= Beginning of Section =

(** When the stack wakes up, every module in use is told how long before
    its deadline that is, each exactly once and in order, and no module agrees
    to sleep any more: until a module in use asks again, nothing puts the stack
    back to sleep. *)
Theorem online_notifies s :
  length (m_modules s) = MAX_MODULES -> (forall c d w, (on_online E c d w).1 = []) ->
  let s' := step MAX_MODULES E Online s in
  m_offline_state s' = STATE_ONLINE /\
  m_modules s' = not_ready <$> m_modules s /\
  world s' = foldl (notify (getTimestampS E (world s))) (world s) (m_modules s) /\
  (Exists (fun m => in_use m = true) (m_modules s) -> (evaluate_sleep E s').2 = s').
Proof.
  intros Hl Hq. cbn [step]. unfold on_stack_online_cb, now_s. rewrite !bindE. cbn [gets modify fst snd].
  set (now := getTimestampS E (world s)).
  pose proof (online_loop_spec now (set_state STATE_ONLINE s) [] (m_modules s) Hq eq_refl) as Hloop.
  rewrite Hl in Hloop. cbn [length app] in Hloop. rewrite Hloop. cbn zeta. split_and!; [done..|].
  intros He. rewrite evaluate_sleep_spec. cbn [m_modules set_modules set_world].
  rewrite decide_False; [done|]. intros Ha. rewrite Forall_fmap in Ha.
  apply Exists_exists in He as (m & Hm & Hu). rewrite Forall_forall in Ha.
  specialize (Ha m Hm). unfold not_ready, agrees in Ha. cbn in Ha. rewrite Hu in Ha. cbn in Ha. by specialize (Ha Hu).
Qed.
End Properties.

(** ** Witnesses *)

(** The clock, the state of the stack, and what was asked of the scheduler, the
    stack and the modules. *)
Definition demo_world : Type := Z * Z * list Z.

Definition demo_log (x : Z) (w : demo_world) : demo_world := (w.1, w.2 ++ [x]).

Definition demo_env : env (W := demo_world) := {|
  on_offline := fun _ d w => ([], demo_log d w);
  on_online := fun _ d w => ([], demo_log d w);
  getTimestampS := fun w => w.1.1;
  getSleepState := fun w => w.1.2;
  sleepStackforTime := fun t _ w => if t =? 0 then (APP_RES_INVALID_VALUE, w) else (APP_RES_OK, demo_log t w);
  wakeupStack := fun w => (APP_RES_OK, demo_log (-1) w);
  setOnWakeupCb := fun w => w;
  addTask_execTime := fun _ ms _ w => (true, demo_log ms w) |}.

#[export] Instance demo_stack_ok : StackOk demo_env.
Proof. by constructor. Qed.

Definition demo_module (c : fn) (deadline : Z) (ready : bool) : module_t :=
  {| in_use := true; cbs := {| on_offline_event := Some c; on_online_event := Some c |};
     online_deadline_ts := deadline; ready_to_enter_offline := ready |}.

Definition demo_state (x : offline_state_e) (now : Z) (l : list module_t) : state (W := demo_world) := {|
  m_offline_state := x; m_delayed_wakeup := false; m_modules := l; m_initialized := true;
  m_last_enterring_offline_ts := 0; m_next_online_ts := 0; world := (now, 0, []) |}.

Definition two_modules : list module_t := [demo_module 1 50 false; demo_module 2 60 true].

Definition falls_asleep (w : demo_world) : demo_world := (w.1.1, APP_LIB_SLEEP_STARTED, w.2).



Lemma online_notifies_witness :
  let s := demo_state STATE_OFFLINE 55 two_modules in
  let s' := step 2 demo_env Online s in
  (m_offline_state s' = STATE_ONLINE /\ m_modules s' = not_ready <$> m_modules s /\
   world s' = foldl (notify demo_env (getTimestampS demo_env (world s))) (world s) (m_modules s) /\
   (Exists (fun m => in_use m = true) (m_modules s) -> (evaluate_sleep demo_env s').2 = s')) /\
  world s' = (55, 0, [0; 5]).
Proof.
  split; [|by vm_compute].
  exact (online_notifies 2 demo_env (demo_state STATE_OFFLINE 55 two_modules) eq_refl (fun _ _ _ => eq_refl)).
Defined.

(** ** What the code does not do

    The readiness of a module is cleared just before its own callback, not
    before the first: when the callback of the first module asks to sleep
    again, which the header allows, the second module still counts as ready and
    the stack is put to sleep before that module was told of the wake-up. *)
Definition eager_env : env (W := demo_world) := {|
  on_offline := on_offline demo_env;
  on_online := fun c d w => (if (c =? 1)%positive then [EnterOffline 0 100] else [], demo_log d w);
  getTimestampS := getTimestampS demo_env; getSleepState := getSleepState demo_env;
  sleepStackforTime := sleepStackforTime demo_env; wakeupStack := wakeupStack demo_env;
  setOnWakeupCb := fun w => w; addTask_execTime := addTask_execTime demo_env |}.

Lemma sleeps_before_notified :
  let s := step 2 eager_env Online (demo_state STATE_OFFLINE 55 [demo_module 1 55 true; demo_module 2 60 true]) in
  m_offline_state s = STATE_ENTERING_OFFLINE /\
  ready_to_enter_offline <$> m_modules s = [true; false] /\
  world s = (55, 0, [0; 5000; 518400; 1000; 5]).
Proof. by vm_compute. Qed.

(** The delay in milliseconds wraps around: a module that agrees to sleep for
    49 days and 17 hours is woken up after 0.7 seconds. *)
Lemma long_sleep_is_short :
  (world (Shared_Offline_enter_offline_state 1 demo_env 0 4294968
            (demo_state STATE_ONLINE 0 [demo_module 1 0 false])).2).2 = [704; 518400; 1000].
Proof. by vm_compute. Qed.

(** When the scheduler has no room for the polling task, the library enters
    the state that only this task leaves, and reports success. *)
Definition full_env : env (W := demo_world) := {|
  on_offline := on_offline demo_env; on_online := on_online demo_env;
  getTimestampS := getTimestampS demo_env; getSleepState := getSleepState demo_env;
  sleepStackforTime := sleepStackforTime demo_env; wakeupStack := wakeupStack demo_env;
  setOnWakeupCb := fun w => w;
  addTask_execTime := fun t ms _ w =>
    match t with WakeupStackTask => (true, demo_log ms w) | PollForOffline => (false, w) end |}.

Lemma entering_without_poll :
  let r := Shared_Offline_enter_offline_state 1 full_env 0 5 (demo_state STATE_ONLINE 0 [demo_module 1 0 false]) in
  r.1 = SHARED_OFFLINE_RES_OK /\ m_offline_state r.2 = STATE_ENTERING_OFFLINE /\ (world r.2).2 = [5000; 518400].
Proof. by vm_compute. Qed.
(* ===== verification/SharedTables.v ===== *)
(** * Callback tables: stack state, neighbours, beacons

    Three small libraries that share one service of the stack between the
    modules of an application through a static table:
    [libraries/stack_state/stack_state.c] (events of the stack),
    [libraries/shared_neighbors/shared_neighbors.c] (received beacons) and
    [libraries/shared_beacon/shared_beacon.c] (sent beacons).

    The sizes of the first two tables are chosen by the build and are
    parameters.  A callback is an address; what it does is a function of the
    environment on the state of its library, so it may register and remove
    callbacks while the library walks through the table. *)

From S2P Require Import Prelude Api.

Abbreviation fn := positive.

(** ** Events of the stack *)

Module StackState.

Record stack_state_cbs_t := { cb : option fn; bitfields : Z }.

Section StackState.
Context {W : Type} (STACK_STATE_CB : nat).

Record state := {
  m_initialized : bool;
  m_stack_state_cbs : list stack_state_cbs_t;
  world : W }.

Record env := {
  on_event : fn -> Z -> state -> state;
  setOnStackEventCb : W -> Z * W;
  startStack : W -> Z * W;
  stopStack : W -> Z * W;
  getStackState : W -> Z }.

Abbreviation M := (st state).

Definition set_cbs (l : list stack_state_cbs_t) (s : state) : state :=
  {| m_initialized := m_initialized s; m_stack_state_cbs := l; world := world s |}.
Definition in_world {A} (f : W -> A * W) : M A :=
  fun s => let '(x, w) := f (world s) in
           (x, {| m_initialized := m_initialized s; m_stack_state_cbs := m_stack_state_cbs s; world := w |}).

(** [bitfields & (1 << event)] *)
Definition wants (event : Z) (c : stack_state_cbs_t) : bool :=
  negb (Z.land (bitfields c) (Z.shiftl 1 event) =? 0).

Fixpoint notify_loop (E : env) (event : Z) (n i : nat) : M unit :=
  match n with
  | O => mret tt
  | S n =>
      c ← gets (fun s => m_stack_state_cbs s !! i);
      _ ← match c with
          | Some c =>
              match cb c with
              | Some f => if wants event c then modify (on_event E f event) else mret tt
              | None => mret tt
              end
          | None => mret tt
          end;
      notify_loop E event n (S i)
  end.

Definition notify_modules (E : env) (event : Z) : M unit := notify_loop E event STACK_STATE_CB 0.

Definition onStackEventCb (E : env) (event : Z) : M unit := notify_modules E event.

Definition free_cb (c : stack_state_cbs_t) : stack_state_cbs_t := {| cb := None; bitfields := bitfields c |}.

Definition Stack_State_init (E : env) : M Z :=
  initialized ← gets m_initialized;
  if (initialized : bool) then mret APP_RES_OK
  else
    _ ← modify (fun s => set_cbs (free_cb <$> m_stack_state_cbs s) s);
    res ← in_world (setOnStackEventCb E);
    if negb (res =? APP_RES_OK) then mret res
    else
      _ ← modify (fun s => {| m_initialized := true; m_stack_state_cbs := m_stack_state_cbs s; world := world s |});
      mret APP_RES_OK.

Definition Stack_State_startStack (E : env) : M Z :=
  initialized ← gets m_initialized;
  if negb initialized then mret APP_RES_INVALID_VALUE else in_world (startStack E).

Definition Stack_State_stopStack (E : env) : M Z :=
  initialized ← gets m_initialized;
  if negb initialized then mret APP_RES_INVALID_VALUE else in_world (stopStack E).

Definition Stack_State_isStarted (E : env) : M bool :=
  gets (fun s => getStackState E (world s) =? APP_LIB_STATE_STARTED).

(** The search: either the slot of the callback, or the last free slot. *)
Fixpoint add_loop (callback : fn) (i : nat) (free_slot : option nat) (l : list stack_state_cbs_t)
    : (nat + option nat) :=
  match l with
  | [] => inr free_slot
  | c :: l =>
      match cb c with
      | None => add_loop callback (S i) (Some i) l
      | Some f => if decide (f = callback) then inl i else add_loop callback (S i) free_slot l
      end
  end.

Definition Stack_State_addEventCb (callback : option fn) (event_bitfield : Z) : M Z :=
  initialized ← gets m_initialized;
  if negb initialized then mret APP_RES_INVALID_VALUE
  else
    match callback with
    | None => mret APP_RES_INVALID_NULL_POINTER
    | Some f =>
        if event_bitfield =? 0 then mret APP_RES_INVALID_VALUE
        else
          l ← gets m_stack_state_cbs;
          match add_loop f 0 None l with
          | inl i | inr (Some i) =>
              _ ← modify (set_cbs (<[i := {| cb := Some f; bitfields := event_bitfield |}]> l));
              mret APP_RES_OK
          | inr None => mret APP_RES_RESOURCE_UNAVAILABLE
          end
    end.

(** The loop compares with the argument, whatever it is. *)
Definition Stack_State_removeEventCb (callback : option fn) : M Z :=
  initialized ← gets m_initialized;
  if negb initialized then mret APP_RES_INVALID_VALUE
  else
    l ← gets m_stack_state_cbs;
    _ ← modify (set_cbs ((fun c => if decide (cb c = callback) then free_cb c else c) <$> l));
    mret (if existsb (fun c => bool_decide (cb c = callback)) l then APP_RES_OK else APP_RES_INVALID_VALUE).

End StackState.
End StackState.

(** ** Received beacons *)

Module SharedNeighbors.
Section SharedNeighbors.
Context {W : Type} (SHARED_NEIGHBORS_MAX_CB : nat).

(** The table of [cb_beacon]s. *)
Record state := { m_neighbor_cb : list (option fn); world : W }.

Record env (Beacon : Type) := {
  on_beacon : fn -> Beacon -> state -> state;
  setOnBeaconCb : W -> W }.
Arguments on_beacon {Beacon}.
Arguments setOnBeaconCb {Beacon}.
Context {Beacon : Type}.

Abbreviation M := (sf state).
(* ===== verification/ProvData.v ===== *)
(** * Provisioning data

    [libraries/provisioning/data.c]: the network parameters that a new node
    receives are entries of a CBOR map; they are decoded twice, first to check
    them ([dry_run]) and, once the acknowledgement is sent, to apply them.

    The CBOR parser is vendored code; it is the record [cbor] of functions over
    a type of iterators.  [Section Laws] states what its documentation promises
    of a well-formed map.  The settings library of the stack and the callbacks
    of the application are functions over a world [W]. *)

From S2P Require Import Prelude Api.

(** ** Codes *)

Inductive provisioning_ret_e :=
| PROV_RET_OK | PROV_RET_INVALID_STATE | PROV_RET_INVALID_PARAM | PROV_RET_INVALID_DATA
| PROV_RET_JOINING_LIB_ERROR | PROV_RET_INTERNAL_ERROR.

Inductive provisioning_res_e :=
| PROV_RES_SUCCESS | PROV_RES_TIMEOUT | PROV_RES_NACK | PROV_RES_INVALID_DATA | PROV_RES_INVALID_PACKET
| PROV_RES_ERROR_SENDING_DATA | PROV_RES_ERROR_SCANNING_BEACONS | PROV_RES_ERROR_JOINING
| PROV_RES_ERROR_NO_ROUTE | PROV_RES_STOPPED | PROV_RES_ERROR_INTERNAL.

#[export] Instance provisioning_ret_dec : EqDecision provisioning_ret_e.
Proof. solve_decision. Defined.
#[export] Instance provisioning_res_dec : EqDecision provisioning_res_e.
Proof. solve_decision. Defined.

Definition APP_LIB_SETTINGS_AES_KEY_NUM_BYTES : nat := 16.

Definition PROV_DATA_MIN_USER_ID : Z := 128.
Definition PROV_DATA_MAX_USER_ID : Z := 255.

Definition PROV_DATA_ID_ENC_KEY : Z := 0.
Definition PROV_DATA_ID_AUTH_KEY : Z := 1.
Definition PROV_DATA_ID_NET_ADDR : Z := 2.
Definition PROV_DATA_ID_NET_CHAN : Z := 3.
Definition PROV_DATA_ID_NODE_ADDR : Z := 4.
Definition PROV_DATA_ID_NODE_ROLE : Z := 5.

Definition MAX_STRING_BUFFER_SIZE : Z := 94.

Definition INVALID_NET_ADDR : Z := 0.
Definition INVALID_NET_CHAN : Z := 0.
Definition INVALID_NODE_ADDR : Z := 0.
Definition INVALID_NODE_ROLE : Z := 0xFF.

(** ** The parser *)

Inductive CborError :=
| CborNoError | CborErrorUnknownType | CborErrorIllegalType | CborErrorImproperValue | CborErrorTooFewItems
| CborErrorDataTooLarge | CborErrorOutOfMemory | CborErrorOther (code : Z).

Inductive CborType :=
| CborIntegerType | CborByteStringType | CborTextStringType | CborSimpleType | CborBooleanType
| CborDoubleType | CborFloatType | CborHalfFloatType | CborOtherType (code : Z).

(** A function that fills a buffer returns the bytes it wrote, one that fills
    a variable its new value. *)
Record cbor (V : Type) := {
  cbor_parser_init : list Z -> CborError * V;
  cbor_value_is_map : V -> bool;
  cbor_value_enter_container : V -> CborError * V;
  cbor_value_at_end : V -> bool;
  cbor_value_is_unsigned_integer : V -> bool;
  cbor_value_is_byte_string : V -> bool;
  cbor_value_get_type : V -> CborType;
  cbor_value_get_int_checked : V -> CborError * Z;
  cbor_value_get_uint64 : V -> CborError * Z;
  cbor_value_get_int64_checked : V -> CborError * Z;
  (** error, bytes written, length of the string *)
  cbor_value_copy_byte_string : V -> Z -> CborError * list Z * Z;
  cbor_value_copy_text_string : V -> Z -> CborError * list Z * Z;
  cbor_value_get_simple_type : V -> CborError * Z;
  cbor_value_get_boolean : V -> CborError * Z;
  cbor_value_get_double : V -> CborError * Z;
  cbor_value_get_float : V -> CborError * Z;
  cbor_value_get_half_float : V -> CborError * Z;
  cbor_value_advance_fixed : V -> CborError * V;
  cbor_value_advance : V -> CborError * V }.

= End of Section =

WORK REQUEST: Here the job is to set down exactly the lines of the material above that fall between the one with "back to sleep. *)" and the one with "rewrite Hl in", inclusive, and nothing beyond them.

RESULT FOR THIS TASK:
    back to sleep. *)
Theorem online_notifies s :
  length (m_modules s) = MAX_MODULES -> (forall c d w, (on_online E c d w).1 = []) ->
  let s' := step MAX_MODULES E Online s in
  m_offline_state s' = STATE_ONLINE /\
  m_modules s' = not_ready <$> m_modules s /\
  world s' = foldl (notify (getTimestampS E (world s))) (world s) (m_modules s) /\
  (Exists (fun m => in_use m = true) (m_modules s) -> (evaluate_sleep E s').2 = s').
Proof.
  intros Hl Hq. cbn [step]. unfold on_stack_online_cb, now_s. rewrite !bindE. cbn [gets modify fst snd].
  set (now := getTimestampS E (world s)).
  pose proof (online_loop_spec now (set_state STATE_ONLINE s) [] (m_modules s) Hq eq_refl) as Hloop.
  rewrite Hl in Hloop. cbn [length app] in Hloop. rewrite Hloop. cbn zeta. split_and!; [done..|].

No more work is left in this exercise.